The report draws on enquiries carried out between February and April 2017, gathering data for all CHC activity. Inevitably that will capture data on a much wider “population” of persons needing CHC than the seriously injured accident victims encountered in catastrophic Injury claims. Allowance has to be made for that when reading it. That said, the wide variation between CCGs in approaching funding decisions is something experienced in live cases and closer control and standardisation of the approach is to be welcomed, but it is possible it may not go the way that assists claimants and defendants.

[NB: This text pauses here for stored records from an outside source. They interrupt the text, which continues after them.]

(* ===== verification/Status.v ===== *)
(** * The action state machine of a rack (src/controllers/cassandracluster/cassandra_status.go)

    Every reconcile loop compares the resource with the stored statefulset of a
    rack, ends the action that is over, or starts the next one; one action at a
    time.  The clock is read where the source calls [metav1.Now]. *)
From S2P Require Import Prelude KubeObjects Types ClusterApi K8sUtil Server Pods NodeOperations.
From S2P Require Import FakeCluster Generator StorageUpsize StatefulSets ClusterPods.


Section status.
Context {QL : QuantityLib} {Codec : StsCodec} {CfgCodec : ConfigCodec} {Diff : SliceDiff}.
Context {W : Type} {Srv : ApiServer W}.

(** ** Last applied configuration *)
Definition ComputeLastAppliedConfiguration (cc : CassandraCluster) : string :=
  default "" (Marshal_cc (cc
    <| cc_Meta ::= λ m, m <| m_Annotations := ∅ |> <| m_ResourceVersion := "" |> |>
    <| cc_Status := Status_zero |>)).

Definition last_applied (cc : CassandraCluster) : string :=
  default "" (m_Annotations (cc_Meta cc) !! AnnotationLastApplied).

(** [updateCassandraStatus] for a resource and a status given by the caller; the
    resource as the API server left it comes back. *)
Definition writeStatus (cc : CassandraCluster) (st : CassandraClusterStatus)
  : M W (CassandraCluster * option error) :=
  let lastApplied := ComputeLastAppliedConfiguration cc in
  nu ← gets needUpdate;
  if negb nu && (cc_Status cc == st) && (last_applied cc == lastApplied) && (last_applied cc != "")
  then mret (cc, None)
  else
    _ ← modify (λ e : Env W, e <| needUpdate := false |>);
    let cc := cc <| cc_Meta ::= λ m, m <| m_Annotations ::= <[AnnotationLastApplied := lastApplied]> |> |> in
    r ← call (ApiUpdateCC cc);
    let cc := match r with
              | Ok (rv, stored) => cc <| cc_Meta ::= λ m, m <| m_ResourceVersion := rv |> |> <| cc_Status := stored |>
              | Err _ => cc
              end in
    let cc := cc <| cc_Status := st |> in
    r ← call (ApiUpdateCCStatus cc);
    mret match r with
         | Ok rv => (cc <| cc_Meta ::= λ m, m <| m_ResourceVersion := rv |> |>, None)
         | Err e => (cc, Some e)
         end.

Definition updateCassandraStatus : M W (option error) :=
  cc ← get_cc;
  st ← get_status;
  '(cc, err) ← writeStatus cc st;
  _ ← modify_cc (λ _, cc);
  mret err.

(** ** Waiting *)
Definition needToWaitDelayBeforeCheck (k : string) : M W bool :=
  rs ← rack_status k;
  match la_StartTime (rs_LastAction rs) with
  | None => mret false
  | Some t => now ← call Now; mret (bool_decide (now < t + DefaultDelayWait * second)%Z)
  end.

Although NHS England has no plans to change the eligibility criteria, the review of screening checklists and full assessment procedures to (1) reduce the number carried out and (2) support the savings targets, may see a more difficult climate for grants of funding or personal health budgets in the future.

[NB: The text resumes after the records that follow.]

(* ===== verification/PodOperations.v ===== *)
(** * Operations on pods (src/controllers/cassandracluster/pod_operation.go)

    Cleanup, rebuild, upgradesstables and remove run in goroutines on pods that
    carry the labels operation-name and operation-status=ToDo.  The reconcile loop
    starts them, the goroutines put their results into the channel
    [chanRunningOp], and a later loop finalises them. *)
From S2P Require Import Prelude KubeObjects Types ClusterApi K8sUtil Server Pods NodeOperations.
From S2P Require Import FakeCluster StorageUpsize StatefulSets ClusterPods Status Decommission.

(** [net.ParseIP] for addresses without a colon, which a label value cannot hold:
    four decimal numbers below 256 without leading zeros. *)
Definition octet (l : list ascii) : bool :=
  match l with
  | [] => false
  | c :: rest =>
      forallb is_digit l && bool_decide (length l ≤ 3) && bool_decide (digits_value l ≤ 255)%Z &&
      negb (bool_decide (c = "0"%char) && bool_decide (rest ≠ []))
  end.
Definition ParseIP (s : string) : bool :=
  let fields := split_chars "."%char (chars s) in
  bool_decide (length fields = 4) && forallb octet fields.

Section operations.
Context {QL : QuantityLib} {CfgCodec : ConfigCodec} {W : Type} {Srv : ApiServer W}.

(** ** Starting operations *)

(** The loop's status is written to the resource; errors are ignored here. *)
Definition saveStatus : M W unit := _ ← updateCassandraStatus; mret tt.

(** The pods a listing gave that run and are not being deleted. *)
Definition initOperation (dcName rackName operationName : string) : M W (list Pod) :=
  cc ← get_cc;
  let k := GetDCRackName dcName rackName in
  '(podsList, err) ← ListPods (cc_Namespace cc)
     (MergeLabels [LabelsForCassandraDCRack cc dcName rackName;
                   {[ "operation-name" := operationName; "operation-status" := StatusToDo ]}]);
  now ← call Now;
  rs ← rack_status k;
  let p := rs_PodLastOperation rs in
  if bool_decide (err ≠ None) || bool_decide (length podsList < 1) then
    _ ← (if (po_Name p == operationName) && (po_Status p == StatusOngoing) &&
            bool_decide (length (elems (po_Pods p)) < 1) then
           _ ← set_podop k (λ p, p <| po_Status := StatusDone |> <| po_EndTime := Some now |>);
           saveStatus
         else mret tt);
    mret []
  else
    _ ← (if po_Status p != StatusOngoing then
           _ ← set_podop k (λ p, p <| po_Name := operationName |> <| po_Status := StatusOngoing |>
                 <| po_StartTime := Some now |> <| po_EndTime := None |>
                 <| po_PodsOK := Some [] |> <| po_PodsKO := Some [] |> <| po_Pods := Some [] |>);
           saveStatus
         else mret tt);
    mret (List.filter alive podsList).

Definition startOperation (pod : Pod) (dcRackName : string) : M W (option error) :=
  now ← call Now;
  err ← UpdatePodLabel pod {[ "operation-status" := StatusOngoing; "operation-start" := LabelTime now;
                              "operation-end" := "" ]};
  match err with
  | Some e => mret (Some e)
  | None =>
      _ ← set_podop dcRackName (λ p, p
            <| po_Pods ::= λ l, Some (elems l ++ [pod_Name pod]) |>
            <| po_PodsOK ::= fmap (λ l, RemoveString l (pod_Name pod)) |>
            <| po_PodsKO ::= fmap (λ l, RemoveString l (pod_Name pod)) |>);
      _ ← saveStatus;
      mret None
  end.

(** The pods of the interrupted operation that are still there. *)
Fixpoint pods_by_name (ns : string) (names : list string) : M W (list Pod) :=
  match names with
  | [] => mret []
  | name :: names =>
      '(p, err) ← GetPod ns name;
      l ← pods_by_name ns names;
      mret (if bool_decide (err ≠ None) || negb (alive p) then l else p :: l)
  end.

(** [podLastOperation] is passed by value: the new operator name is stored in the
    copy only. *)
Definition podsSlice (p : PodLastOperation) (dcRackName operationName operatorName : string)
  : M W (list Pod * bool) :=
  cc ← get_cc;
  if (po_Name p == operationName) && (po_Status p == StatusOngoing) &&
     (po_OperatorName p != "") && (po_OperatorName p != operatorName)
  then l ← pods_by_name (cc_Namespace cc) (elems (po_Pods p)); mret (l, true)
  else
    '(dcName, rackName) ← lift (GetDCNameAndRackNameFromDCRackName dcRackName);
    l ← initOperation dcName rackName operationName;
    mret (l, false).

Definition getPodsToWorkOn (dcName rackName operationName : string) : M W (list Pod * bool) :=
  let k := GetDCRackName dcName rackName in
  operatorName ← call (Getenv "POD_NAME");
  if operatorName == "" then mret ([], false)
  else
    rs ← rack_status k;
    '(pods, checkOnly) ← podsSlice (rs_PodLastOperation rs) k operationName operatorName;
    _ ← (if checkOnly : bool then
           _ ← (if bool_decide (length pods = 0) then
                  now ← call Now;
                  set_podop k (λ p, p <| po_Status := StatusDone |> <| po_EndTime := Some now |>)
                else mret tt);
           saveStatus
         else mret tt);
    mret (pods, checkOnly).

Definition ensureOperation (dcName rackName operationName : string) : M W unit :=
  let k := GetDCRackName dcName rackName in
  '(pods, checkOnly) ← getPodsToWorkOn dcName rackName operationName;
  range_do pods (λ pod,
    let hostName := PodHostname pod in
    if checkOnly : bool then spawn (MonitorOperation hostName k pod operationName)
    else
      name ← call (Getenv "POD_NAME");
      _ ← set_podop k (λ p, p <| po_OperatorName := name |>);
      err ← startOperation pod k;
      match err with
      | Some _ => mret tt
      | None => spawn (RunOperation operationName hostName k pod)
      end).

(** ** Finalising operations *)
Definition updatePodLastOperation (podName : string) (err : option error) (p : PodLastOperation) : PodLastOperation :=
  (match err with
   | Some _ => p <| po_PodsKO ::= λ l, Some (elems l ++ [podName]) |>
   | None => p <| po_PodsOK ::= λ l, Some (elems l ++ [podName]) |>
   end) <| po_Pods ::= fmap (λ l, RemoveString l podName) |>.

(** The loop retries until both writes succeed; [false] stands for a loop that has
    not ended within the fuel. *)
Fixpoint finalize_loop (fuel : nat) (pod : Pod) (labels : gmap string string) (ccRefreshed : CassandraCluster)
  : M W bool :=
  match fuel with
  | 0 => mret false
  | S fuel =>
      err ← UpdatePodLabel pod labels;
      match err with
      | Some _ => finalize_loop fuel pod labels ccRefreshed
      | None =>
          cc ← get_cc;
          '(ccRefreshed, err) ← writeStatus ccRefreshed (cc_Status cc);
          match err with
          | None => mret true
          | Some _ =>
              r ← call (ApiGetCC (cc_Namespace cc) (cc_Name cc));
              finalize_loop fuel pod labels (match r with Ok cc => cc | Err _ => ccRefreshed end)
          end
      end
  end.

(** [status] is the status inside [rcc.cc] here, not the copy of the loop. *)
Definition finalizeOperation (fuel : nat) (op : finalizedOp) : M W bool :=
  now ← call Now;
  let labels := {[ "operation-status" := match fo_err op with None => StatusDone | Some _ => StatusError end;
                   "operation-end" := LabelTime now ]} in
  cc ← get_cc;
  _ ← lift (deref (s_RackStatus (cc_Status cc) !! fo_dcRackName op));
  _ ← modify_cc (λ cc, cc <| cc_Status ::=
        on_podop (fo_dcRackName op) (updatePodLastOperation (pod_Name (fo_pod op)) (fo_err op)) |>);
  finalize_loop fuel (fo_pod op) labels cc.

(** [for chanOp := 0; chanOp < len(chanRunningOp); chanOp++]: the length is read
    again in every round, and every round takes one operation out. *)
Fixpoint finalizeOperations_from (rounds fuel chanOp : nat) : M W bool :=
  match rounds with
  | 0 => mret true
  | S rounds =>
      q ← gets chanRunningOp;
      match q with
      | op :: q' =>
          if bool_decide (chanOp < length q) then
            _ ← modify (λ e : Env W, e <| chanRunningOp := q' |>);
            ended ← finalizeOperation fuel op;
            if ended : bool then finalizeOperations_from rounds fuel (S chanOp) else mret false
          else mret true
      | [] => mret true
      end
  end.
Definition finalizeOperations (fuel : nat) : M W bool :=
  q ← gets chanRunningOp; finalizeOperations_from (length q) fuel 0.

(** ** The operations themselves *)
Definition runUpgradeSSTables (hostName : string) (cc : CassandraCluster) (pod : Pod) : M W (option error) :=
  r ← NewJolokiaClient hostName (ImageJolokiaSecret (cc_Spec cc)) (cc_Namespace cc);
  match r with Err e => mret (Some e) | Ok jolokiaClient => NodeUpgradeSSTables jolokiaClient 0 end.

(** The error of [NewJolokiaClient] is dropped: the first use of the nil client
    panics. *)
Definition runRebuild (hostName : string) (cc : CassandraCluster) (pod : Pod) : M W (option error) :=
  r ← NewJolokiaClient hostName (ImageJolokiaSecret (cc_Spec cc)) (cc_Namespace cc);
  match pod_Labels pod !! "operation-argument" with
  | None => mret (Some (OtherError "operation-argument is needed to get the datacenter name to rebuild from"))
  | Some rebuildFrom =>
      match r with
      | Err _ => panic
      | Ok jolokiaClient =>
          ks ← NonLocalKeyspacesInDC jolokiaClient rebuildFrom;
          match ks with
          | Err e => mret (Some e)
          | Ok [] => mret (Some (OtherError (rebuildFrom +:+ "  has no keyspace to replicate data from")))
          | Ok _ => NodeRebuild jolokiaClient rebuildFrom
          end
      end
  end.

Definition runCleanup (hostName : string) (cc : CassandraCluster) (pod : Pod) : M W (option error) :=
  r ← NewJolokiaClient hostName (ImageJolokiaSecret (cc_Spec cc)) (cc_Namespace cc);
  match r with
  | Err e => mret (Some e)
  | Ok jolokiaClient => NodeCleanup jolokiaClient (KeyspaceCleanupThreads (cc_Spec cc))
  end.

(** [Name][_IP] *)
Definition podToRemove (label : string) : string := default "" (Split label "_"%char !! 0).
Definition podIPToRemove (label : string) : string :=
  match Split label "_"%char with [_; ip] => ip | _ => "" end.

(** The address of the node to remove: the given one, or that of the pod. *)
Definition addressToRemove (ns label : string) : M W (result string) :=
  let name := podToRemove label in
  let ip := podIPToRemove label in
  if name == "" then mret (Ok ip)
  else
    '(lostPod, err) ← GetPod ns name;
    mret match err with
         | Some e =>
             if negb (IsNotFound e) then Err (OtherError "failed to get pod")
             else if ip == "" then Err (OtherError "pod not found. You need to provide its old IP")
             else Ok ip
         | None =>
             if ip == "" then
               if pod_PodIP lostPod == "" then Err (OtherError "can't find an IP assigned to pod") else Ok (pod_PodIP lostPod)
             else Ok ip
         end.

Definition runRemove (hostName : string) (cc : CassandraCluster) (pod : Pod) : M W (option error) :=
  match pod_Labels pod !! "operation-argument" with
  | None => mret (Some (OtherError "operation-argument is needed to get the pod name to remove from the cluster"))
  | Some label =>
      if (podToRemove label == "") && (podIPToRemove label == "") then
        mret (Some (OtherError "expected format is [Name][_IP] with at least one value but none was found"))
      else if (podIPToRemove label != "") && negb (ParseIP (podIPToRemove label)) then
        mret (Some (OtherError "not an IP address"))
      else
        r ← addressToRemove (cc_Namespace cc) label;
        match r with
        | Err e => mret (Some e)
        | Ok ip =>
            r ← NewJolokiaClient hostName (ImageJolokiaSecret (cc_Spec cc)) (cc_Namespace cc);
            match r with
            | Err e => mret (Some e)
            | Ok jolokiaClient =>
                m ← hostIDMap jolokiaClient;
                match m with
                | Err e => mret (Some e)
                | Ok m =>
                    match m !! ip with
                    | None => mret (Some (OtherError "host not found in hostIdMap"))
                    | Some hostID => NodeRemove jolokiaClient hostID
                    end
                end
            end
        end
  end.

The approach to the four key characteristics of need (nature, intensity, complexity and unpredictability) coupled with the subjective assessment of need level under each domain (see Figure 3 of the report) can give rise to decisions that require challenge.

Much depends on the claimants incentive for obtaining NHS funding: partial liability cases are obvious ones where there is a shared interest in an appropriate decision being made by the CCG. The following best practices are likely to remain, if not become more, important in the future if the approach to funding becomes more restrictive:

  • Ensuring focus on CHC is high at the very outset of the case, certainly prior to discharge and achieving engagement in the assessment process.
  • Selecting, or requiring, that any Case Manager is fully experienced in, and knowledgeable about, not just the CCG’s statutory process and obligations but that he or she is able to fully take part in the decision making process and aware of the tools to be employed during assessment. This may include challenging the assessments through the complaints processes (also highlighted in the report (see 1.11 page 17).
  • Considering the engagement of an expert in this field to act as advocate, with the claimant’s agreement, during the assessment process, to ensure the approach is right and the claimant’s (and the defendant’s) interests are protected
  • Considering the engagement of a shadow case manager and/or expert in this field if it seems the claimant is not adopting the right approach to maximising chances of receiving funding.
  • If there is a capacity issue, engaging with the claimant’s Deputy who will have an independent interest and duty to ensure sources of income are maximised in the claimant’s best interests.